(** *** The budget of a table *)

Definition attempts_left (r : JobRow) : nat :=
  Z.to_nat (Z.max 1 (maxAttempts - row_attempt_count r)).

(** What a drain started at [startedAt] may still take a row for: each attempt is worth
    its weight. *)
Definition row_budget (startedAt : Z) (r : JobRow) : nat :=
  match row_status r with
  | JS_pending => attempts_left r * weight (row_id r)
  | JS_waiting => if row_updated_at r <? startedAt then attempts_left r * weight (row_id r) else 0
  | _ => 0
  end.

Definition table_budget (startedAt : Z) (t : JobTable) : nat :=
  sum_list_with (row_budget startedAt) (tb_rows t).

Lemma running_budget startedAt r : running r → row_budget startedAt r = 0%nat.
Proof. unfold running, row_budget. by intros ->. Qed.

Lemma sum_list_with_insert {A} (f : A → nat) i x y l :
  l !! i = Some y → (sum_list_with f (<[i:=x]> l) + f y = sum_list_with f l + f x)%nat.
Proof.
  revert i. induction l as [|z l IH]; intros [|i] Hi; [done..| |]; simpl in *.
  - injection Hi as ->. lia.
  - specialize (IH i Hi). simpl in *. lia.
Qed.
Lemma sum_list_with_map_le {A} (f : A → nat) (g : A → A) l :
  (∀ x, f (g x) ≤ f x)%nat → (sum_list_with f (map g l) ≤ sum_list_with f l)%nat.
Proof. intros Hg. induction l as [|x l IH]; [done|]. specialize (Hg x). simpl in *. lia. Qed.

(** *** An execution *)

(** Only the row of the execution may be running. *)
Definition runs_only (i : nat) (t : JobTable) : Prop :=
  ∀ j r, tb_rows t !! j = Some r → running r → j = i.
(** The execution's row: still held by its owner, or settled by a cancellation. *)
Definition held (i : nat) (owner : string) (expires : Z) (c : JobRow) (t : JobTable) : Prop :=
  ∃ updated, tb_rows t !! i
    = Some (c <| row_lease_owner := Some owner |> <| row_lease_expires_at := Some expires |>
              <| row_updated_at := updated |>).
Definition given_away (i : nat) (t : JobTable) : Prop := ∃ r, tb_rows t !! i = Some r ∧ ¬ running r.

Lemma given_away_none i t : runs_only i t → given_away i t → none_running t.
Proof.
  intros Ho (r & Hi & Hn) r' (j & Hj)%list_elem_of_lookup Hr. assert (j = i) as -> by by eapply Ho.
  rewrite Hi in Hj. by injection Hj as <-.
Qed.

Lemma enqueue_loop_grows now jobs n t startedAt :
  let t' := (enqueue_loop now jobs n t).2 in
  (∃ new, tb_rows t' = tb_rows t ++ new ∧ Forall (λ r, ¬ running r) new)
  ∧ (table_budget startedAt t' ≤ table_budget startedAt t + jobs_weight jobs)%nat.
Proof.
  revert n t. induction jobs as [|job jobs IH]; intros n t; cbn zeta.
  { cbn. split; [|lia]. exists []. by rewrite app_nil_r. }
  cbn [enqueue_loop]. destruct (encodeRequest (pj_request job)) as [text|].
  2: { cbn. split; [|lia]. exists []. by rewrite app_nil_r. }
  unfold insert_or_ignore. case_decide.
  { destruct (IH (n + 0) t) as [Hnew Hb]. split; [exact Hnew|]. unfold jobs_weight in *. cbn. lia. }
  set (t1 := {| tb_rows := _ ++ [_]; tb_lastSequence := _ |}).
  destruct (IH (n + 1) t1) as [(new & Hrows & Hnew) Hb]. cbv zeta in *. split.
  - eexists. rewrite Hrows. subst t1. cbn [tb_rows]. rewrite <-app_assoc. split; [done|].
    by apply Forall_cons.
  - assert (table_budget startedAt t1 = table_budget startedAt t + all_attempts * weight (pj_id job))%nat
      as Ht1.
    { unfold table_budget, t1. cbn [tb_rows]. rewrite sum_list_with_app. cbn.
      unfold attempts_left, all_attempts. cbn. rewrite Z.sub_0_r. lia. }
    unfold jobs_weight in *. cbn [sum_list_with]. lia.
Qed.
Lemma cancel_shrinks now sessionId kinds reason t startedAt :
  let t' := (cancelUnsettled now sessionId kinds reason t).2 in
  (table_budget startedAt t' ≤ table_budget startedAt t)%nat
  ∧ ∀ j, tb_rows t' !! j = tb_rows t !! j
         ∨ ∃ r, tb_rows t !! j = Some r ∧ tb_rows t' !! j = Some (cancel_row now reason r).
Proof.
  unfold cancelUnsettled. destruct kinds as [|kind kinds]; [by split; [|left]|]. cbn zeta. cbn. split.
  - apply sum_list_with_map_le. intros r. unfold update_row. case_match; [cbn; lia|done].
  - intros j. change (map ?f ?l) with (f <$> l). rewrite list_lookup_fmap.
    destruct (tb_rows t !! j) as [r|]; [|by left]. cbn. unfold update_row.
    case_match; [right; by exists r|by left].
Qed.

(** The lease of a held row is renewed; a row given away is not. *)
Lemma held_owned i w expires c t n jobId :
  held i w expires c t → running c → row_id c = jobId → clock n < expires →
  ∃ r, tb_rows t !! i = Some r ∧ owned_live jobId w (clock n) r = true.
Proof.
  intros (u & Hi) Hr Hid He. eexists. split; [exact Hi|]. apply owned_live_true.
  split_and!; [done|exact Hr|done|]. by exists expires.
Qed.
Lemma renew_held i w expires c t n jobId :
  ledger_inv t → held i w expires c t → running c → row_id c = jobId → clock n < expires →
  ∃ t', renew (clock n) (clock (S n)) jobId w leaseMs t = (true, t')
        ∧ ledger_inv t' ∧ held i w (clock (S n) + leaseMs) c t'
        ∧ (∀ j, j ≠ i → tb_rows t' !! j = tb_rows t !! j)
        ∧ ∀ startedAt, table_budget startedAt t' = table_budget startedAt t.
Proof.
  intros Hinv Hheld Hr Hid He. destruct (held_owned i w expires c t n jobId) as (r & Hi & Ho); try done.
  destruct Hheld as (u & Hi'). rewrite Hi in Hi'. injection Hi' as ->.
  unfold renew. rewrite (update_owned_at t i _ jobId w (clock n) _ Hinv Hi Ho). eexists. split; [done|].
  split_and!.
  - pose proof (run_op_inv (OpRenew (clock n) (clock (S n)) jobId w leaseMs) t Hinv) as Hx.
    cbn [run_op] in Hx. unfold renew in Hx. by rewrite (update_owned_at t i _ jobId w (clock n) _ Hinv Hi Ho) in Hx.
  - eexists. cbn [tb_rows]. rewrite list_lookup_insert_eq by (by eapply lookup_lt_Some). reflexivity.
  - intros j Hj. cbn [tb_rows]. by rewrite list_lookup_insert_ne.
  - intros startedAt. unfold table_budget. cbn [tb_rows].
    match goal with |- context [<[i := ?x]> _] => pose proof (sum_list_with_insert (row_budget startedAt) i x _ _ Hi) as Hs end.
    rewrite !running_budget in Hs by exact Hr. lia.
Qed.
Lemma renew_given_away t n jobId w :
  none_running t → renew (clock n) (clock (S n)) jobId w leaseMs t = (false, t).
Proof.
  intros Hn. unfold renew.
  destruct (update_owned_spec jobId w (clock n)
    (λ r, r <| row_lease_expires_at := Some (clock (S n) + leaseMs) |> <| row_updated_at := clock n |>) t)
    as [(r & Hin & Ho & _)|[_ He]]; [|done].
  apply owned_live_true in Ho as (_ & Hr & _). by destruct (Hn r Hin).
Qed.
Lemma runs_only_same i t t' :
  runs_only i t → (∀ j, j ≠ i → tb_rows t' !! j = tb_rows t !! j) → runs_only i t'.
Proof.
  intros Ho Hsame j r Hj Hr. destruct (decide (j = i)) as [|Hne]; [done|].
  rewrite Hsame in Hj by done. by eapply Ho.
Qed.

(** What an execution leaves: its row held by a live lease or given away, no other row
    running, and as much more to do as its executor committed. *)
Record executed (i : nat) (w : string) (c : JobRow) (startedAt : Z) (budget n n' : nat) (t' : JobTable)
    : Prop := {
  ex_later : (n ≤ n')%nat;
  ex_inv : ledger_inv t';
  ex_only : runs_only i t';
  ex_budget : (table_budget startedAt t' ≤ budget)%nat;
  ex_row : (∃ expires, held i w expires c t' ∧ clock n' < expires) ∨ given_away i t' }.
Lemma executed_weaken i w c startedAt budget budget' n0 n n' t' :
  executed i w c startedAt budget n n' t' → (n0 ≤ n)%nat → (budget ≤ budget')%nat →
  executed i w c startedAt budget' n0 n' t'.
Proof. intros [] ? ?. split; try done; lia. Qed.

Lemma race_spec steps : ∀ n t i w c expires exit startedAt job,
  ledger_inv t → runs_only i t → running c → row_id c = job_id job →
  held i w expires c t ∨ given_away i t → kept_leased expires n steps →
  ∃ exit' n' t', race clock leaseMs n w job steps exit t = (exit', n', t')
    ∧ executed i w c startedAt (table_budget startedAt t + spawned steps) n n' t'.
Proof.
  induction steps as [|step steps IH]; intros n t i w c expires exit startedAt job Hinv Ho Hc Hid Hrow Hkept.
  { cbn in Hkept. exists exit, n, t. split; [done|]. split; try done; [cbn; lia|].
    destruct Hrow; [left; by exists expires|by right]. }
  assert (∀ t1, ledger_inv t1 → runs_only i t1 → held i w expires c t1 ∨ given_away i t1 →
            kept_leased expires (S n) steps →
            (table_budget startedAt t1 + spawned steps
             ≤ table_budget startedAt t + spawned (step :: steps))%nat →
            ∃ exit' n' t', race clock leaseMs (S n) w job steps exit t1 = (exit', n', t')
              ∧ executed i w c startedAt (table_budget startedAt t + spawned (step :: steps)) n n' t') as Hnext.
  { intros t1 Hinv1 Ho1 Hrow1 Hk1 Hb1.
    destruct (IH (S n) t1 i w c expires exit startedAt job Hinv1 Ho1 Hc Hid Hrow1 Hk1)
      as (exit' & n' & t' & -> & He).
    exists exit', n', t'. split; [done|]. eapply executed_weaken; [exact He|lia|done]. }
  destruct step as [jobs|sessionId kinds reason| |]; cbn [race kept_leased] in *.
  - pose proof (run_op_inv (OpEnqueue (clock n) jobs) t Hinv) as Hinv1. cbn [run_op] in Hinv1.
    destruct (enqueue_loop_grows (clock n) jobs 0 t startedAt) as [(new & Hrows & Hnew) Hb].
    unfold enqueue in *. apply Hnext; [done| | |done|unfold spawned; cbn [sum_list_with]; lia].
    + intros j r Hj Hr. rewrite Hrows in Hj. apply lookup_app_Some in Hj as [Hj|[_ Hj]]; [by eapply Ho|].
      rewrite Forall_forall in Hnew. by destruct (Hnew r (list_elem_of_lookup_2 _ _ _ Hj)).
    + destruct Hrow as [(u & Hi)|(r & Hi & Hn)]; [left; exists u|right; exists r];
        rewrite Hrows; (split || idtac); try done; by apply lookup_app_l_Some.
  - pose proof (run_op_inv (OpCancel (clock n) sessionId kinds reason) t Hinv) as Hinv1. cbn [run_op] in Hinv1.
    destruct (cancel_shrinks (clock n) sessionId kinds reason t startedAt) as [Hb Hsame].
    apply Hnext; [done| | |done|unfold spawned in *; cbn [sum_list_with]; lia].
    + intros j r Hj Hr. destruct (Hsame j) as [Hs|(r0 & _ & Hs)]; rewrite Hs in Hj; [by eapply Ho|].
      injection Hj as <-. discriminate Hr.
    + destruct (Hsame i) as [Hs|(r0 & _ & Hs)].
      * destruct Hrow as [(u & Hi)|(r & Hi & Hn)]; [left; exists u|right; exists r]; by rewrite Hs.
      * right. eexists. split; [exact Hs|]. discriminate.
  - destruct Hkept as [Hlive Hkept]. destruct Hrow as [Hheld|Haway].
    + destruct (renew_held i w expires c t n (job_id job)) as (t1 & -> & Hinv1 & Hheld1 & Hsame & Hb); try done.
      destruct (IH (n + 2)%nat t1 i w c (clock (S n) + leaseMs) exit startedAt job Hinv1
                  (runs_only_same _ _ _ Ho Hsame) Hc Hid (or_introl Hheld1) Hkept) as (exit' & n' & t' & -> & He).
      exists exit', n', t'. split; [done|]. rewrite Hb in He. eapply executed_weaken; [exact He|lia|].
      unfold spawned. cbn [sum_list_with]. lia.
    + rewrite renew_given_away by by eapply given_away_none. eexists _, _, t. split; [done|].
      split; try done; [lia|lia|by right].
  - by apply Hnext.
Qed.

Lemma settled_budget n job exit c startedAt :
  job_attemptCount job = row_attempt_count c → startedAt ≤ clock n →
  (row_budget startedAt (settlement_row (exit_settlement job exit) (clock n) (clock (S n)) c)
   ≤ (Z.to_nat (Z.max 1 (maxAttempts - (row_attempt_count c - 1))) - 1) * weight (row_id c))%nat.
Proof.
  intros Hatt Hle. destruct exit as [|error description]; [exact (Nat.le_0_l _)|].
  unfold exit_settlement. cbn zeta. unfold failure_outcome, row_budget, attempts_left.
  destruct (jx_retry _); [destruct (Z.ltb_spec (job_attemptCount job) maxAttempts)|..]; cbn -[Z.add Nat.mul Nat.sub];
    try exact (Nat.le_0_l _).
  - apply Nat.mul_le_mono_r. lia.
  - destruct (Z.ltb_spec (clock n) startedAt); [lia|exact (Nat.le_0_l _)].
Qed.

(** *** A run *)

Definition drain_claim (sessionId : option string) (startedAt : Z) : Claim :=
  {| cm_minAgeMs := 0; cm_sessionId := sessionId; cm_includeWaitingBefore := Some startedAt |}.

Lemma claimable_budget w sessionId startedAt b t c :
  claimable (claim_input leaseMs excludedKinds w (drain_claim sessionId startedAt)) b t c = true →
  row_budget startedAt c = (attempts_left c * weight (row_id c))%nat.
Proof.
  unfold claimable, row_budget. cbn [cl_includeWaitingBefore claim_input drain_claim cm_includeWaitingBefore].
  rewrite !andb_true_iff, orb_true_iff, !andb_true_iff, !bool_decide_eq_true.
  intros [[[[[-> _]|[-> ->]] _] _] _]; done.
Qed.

### Task to complete:
Only one stretch of the entries above is wanted: the lines from the one containing "destruct (enqueue_loop_grows (clock" through the one containing "rewrite Forall_forall in". Please reproduce it exactly.

### Task result:
    destruct (enqueue_loop_grows (clock n) jobs 0 t startedAt) as [(new & Hrows & Hnew) Hb].
    unfold enqueue in *. apply Hnext; [done| | |done|unfold spawned; cbn [sum_list_with]; lia].
    + intros j r Hj Hr. rewrite Hrows in Hj. apply lookup_app_Some in Hj as [Hj|[_ Hj]]; [by eapply Ho|].
      rewrite Forall_forall in Hnew. by destruct (Hnew r (list_elem_of_lookup_2 _ _ _ Hj)).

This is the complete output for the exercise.